TASK TO CARRY OUT — Of all the entries below, only the lines from the one with "after seed cs first n st" up to and including the one with "Z.leb_gt in E." are to be duplicated exactly.

DATASET RECORDS —

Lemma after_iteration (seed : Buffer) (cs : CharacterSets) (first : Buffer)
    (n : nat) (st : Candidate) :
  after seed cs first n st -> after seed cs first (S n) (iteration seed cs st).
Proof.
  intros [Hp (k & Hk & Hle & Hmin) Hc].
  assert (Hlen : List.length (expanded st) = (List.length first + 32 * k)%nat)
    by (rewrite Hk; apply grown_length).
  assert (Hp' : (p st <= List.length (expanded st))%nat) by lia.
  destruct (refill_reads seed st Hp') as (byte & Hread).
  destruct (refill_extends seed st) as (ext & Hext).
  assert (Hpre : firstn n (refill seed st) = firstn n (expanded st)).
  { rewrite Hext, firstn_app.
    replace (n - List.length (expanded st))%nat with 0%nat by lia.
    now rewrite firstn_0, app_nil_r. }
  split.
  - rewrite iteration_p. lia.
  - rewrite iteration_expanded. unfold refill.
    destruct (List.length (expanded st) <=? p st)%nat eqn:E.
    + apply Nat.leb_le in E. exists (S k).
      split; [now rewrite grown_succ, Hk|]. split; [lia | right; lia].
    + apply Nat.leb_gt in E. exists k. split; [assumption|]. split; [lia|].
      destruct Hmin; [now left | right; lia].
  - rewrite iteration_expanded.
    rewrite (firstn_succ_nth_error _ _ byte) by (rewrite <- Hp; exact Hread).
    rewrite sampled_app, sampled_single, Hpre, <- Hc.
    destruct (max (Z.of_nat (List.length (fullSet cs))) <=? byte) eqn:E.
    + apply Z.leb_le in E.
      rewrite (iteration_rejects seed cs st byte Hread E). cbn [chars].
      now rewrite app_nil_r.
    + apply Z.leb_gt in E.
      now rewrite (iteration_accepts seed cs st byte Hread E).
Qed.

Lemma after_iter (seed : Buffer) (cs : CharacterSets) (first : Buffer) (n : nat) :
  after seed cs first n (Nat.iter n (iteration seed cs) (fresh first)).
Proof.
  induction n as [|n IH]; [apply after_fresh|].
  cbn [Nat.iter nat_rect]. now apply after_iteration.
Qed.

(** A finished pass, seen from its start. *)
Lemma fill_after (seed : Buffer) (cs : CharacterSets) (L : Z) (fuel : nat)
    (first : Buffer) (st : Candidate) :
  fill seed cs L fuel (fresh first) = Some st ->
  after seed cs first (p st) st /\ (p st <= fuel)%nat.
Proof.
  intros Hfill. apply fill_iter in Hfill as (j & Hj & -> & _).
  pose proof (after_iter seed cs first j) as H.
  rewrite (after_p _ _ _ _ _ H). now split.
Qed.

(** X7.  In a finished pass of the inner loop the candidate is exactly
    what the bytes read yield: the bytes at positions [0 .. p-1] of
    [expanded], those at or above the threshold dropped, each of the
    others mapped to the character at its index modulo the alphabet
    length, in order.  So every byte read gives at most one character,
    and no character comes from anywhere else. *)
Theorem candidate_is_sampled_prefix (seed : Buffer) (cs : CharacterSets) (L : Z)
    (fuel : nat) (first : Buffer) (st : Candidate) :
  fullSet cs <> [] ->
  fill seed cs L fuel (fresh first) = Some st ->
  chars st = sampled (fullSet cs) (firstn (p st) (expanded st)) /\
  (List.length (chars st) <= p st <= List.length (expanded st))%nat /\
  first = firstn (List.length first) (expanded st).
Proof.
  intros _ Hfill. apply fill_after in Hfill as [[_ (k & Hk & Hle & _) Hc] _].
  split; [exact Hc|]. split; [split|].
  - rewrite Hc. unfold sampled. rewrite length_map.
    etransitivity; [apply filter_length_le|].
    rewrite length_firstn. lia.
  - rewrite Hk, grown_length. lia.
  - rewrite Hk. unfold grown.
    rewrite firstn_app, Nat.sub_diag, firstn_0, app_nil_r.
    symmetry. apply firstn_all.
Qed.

--

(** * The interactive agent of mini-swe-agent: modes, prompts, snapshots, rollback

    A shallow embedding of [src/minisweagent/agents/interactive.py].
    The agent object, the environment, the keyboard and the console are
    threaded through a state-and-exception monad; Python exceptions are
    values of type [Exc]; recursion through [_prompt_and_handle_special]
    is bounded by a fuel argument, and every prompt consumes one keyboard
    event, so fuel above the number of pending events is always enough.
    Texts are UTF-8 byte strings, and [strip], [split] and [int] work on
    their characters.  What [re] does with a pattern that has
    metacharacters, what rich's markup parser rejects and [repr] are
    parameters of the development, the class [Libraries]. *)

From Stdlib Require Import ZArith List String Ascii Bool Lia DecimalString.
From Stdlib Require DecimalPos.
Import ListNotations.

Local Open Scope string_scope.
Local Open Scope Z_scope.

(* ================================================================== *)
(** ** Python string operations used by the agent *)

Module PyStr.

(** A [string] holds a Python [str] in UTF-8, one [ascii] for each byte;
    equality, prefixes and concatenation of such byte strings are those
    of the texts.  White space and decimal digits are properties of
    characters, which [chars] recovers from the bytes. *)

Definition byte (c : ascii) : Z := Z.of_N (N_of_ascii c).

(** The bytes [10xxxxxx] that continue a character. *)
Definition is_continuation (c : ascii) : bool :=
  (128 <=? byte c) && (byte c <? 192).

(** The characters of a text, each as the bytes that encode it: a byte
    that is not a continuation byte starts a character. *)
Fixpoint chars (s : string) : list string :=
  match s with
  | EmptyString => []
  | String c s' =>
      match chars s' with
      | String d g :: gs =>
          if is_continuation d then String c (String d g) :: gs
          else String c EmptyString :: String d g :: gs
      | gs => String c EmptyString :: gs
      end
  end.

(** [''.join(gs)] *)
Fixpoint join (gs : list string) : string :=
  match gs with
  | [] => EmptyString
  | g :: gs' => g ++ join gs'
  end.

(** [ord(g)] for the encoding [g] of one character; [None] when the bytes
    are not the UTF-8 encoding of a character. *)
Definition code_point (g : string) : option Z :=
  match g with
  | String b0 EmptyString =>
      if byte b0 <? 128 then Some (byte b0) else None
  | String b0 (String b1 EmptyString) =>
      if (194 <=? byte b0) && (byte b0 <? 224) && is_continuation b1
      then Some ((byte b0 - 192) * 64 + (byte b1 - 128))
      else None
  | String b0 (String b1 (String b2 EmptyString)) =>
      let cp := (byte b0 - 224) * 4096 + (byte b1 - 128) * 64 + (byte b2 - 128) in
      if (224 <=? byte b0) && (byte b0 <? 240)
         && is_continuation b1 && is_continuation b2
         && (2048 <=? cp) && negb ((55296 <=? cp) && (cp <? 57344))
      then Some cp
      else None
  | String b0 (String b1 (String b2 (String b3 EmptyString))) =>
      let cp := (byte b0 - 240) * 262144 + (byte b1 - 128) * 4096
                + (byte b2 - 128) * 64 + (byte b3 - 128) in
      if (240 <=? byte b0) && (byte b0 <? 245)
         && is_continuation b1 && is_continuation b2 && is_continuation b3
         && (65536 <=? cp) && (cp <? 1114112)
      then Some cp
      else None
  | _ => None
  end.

WRITTEN SOLUTION —
  after seed cs first n st -> after seed cs first (S n) (iteration seed cs st).
Proof.
  intros [Hp (k & Hk & Hle & Hmin) Hc].
  assert (Hlen : List.length (expanded st) = (List.length first + 32 * k)%nat)
    by (rewrite Hk; apply grown_length).
  assert (Hp' : (p st <= List.length (expanded st))%nat) by lia.
  destruct (refill_reads seed st Hp') as (byte & Hread).
  destruct (refill_extends seed st) as (ext & Hext).
  assert (Hpre : firstn n (refill seed st) = firstn n (expanded st)).
  { rewrite Hext, firstn_app.
    replace (n - List.length (expanded st))%nat with 0%nat by lia.
    now rewrite firstn_0, app_nil_r. }
  split.
  - rewrite iteration_p. lia.
  - rewrite iteration_expanded. unfold refill.
    destruct (List.length (expanded st) <=? p st)%nat eqn:E.
    + apply Nat.leb_le in E. exists (S k).
      split; [now rewrite grown_succ, Hk|]. split; [lia | right; lia].
    + apply Nat.leb_gt in E. exists k. split; [assumption|]. split; [lia|].
      destruct Hmin; [now left | right; lia].
  - rewrite iteration_expanded.
    rewrite (firstn_succ_nth_error _ _ byte) by (rewrite <- Hp; exact Hread).
    rewrite sampled_app, sampled_single, Hpre, <- Hc.
    destruct (max (Z.of_nat (List.length (fullSet cs))) <=? byte) eqn:E.
    + apply Z.leb_le in E.
      rewrite (iteration_rejects seed cs st byte Hread E). cbn [chars].
      now rewrite app_nil_r.
    + apply Z.leb_gt in E.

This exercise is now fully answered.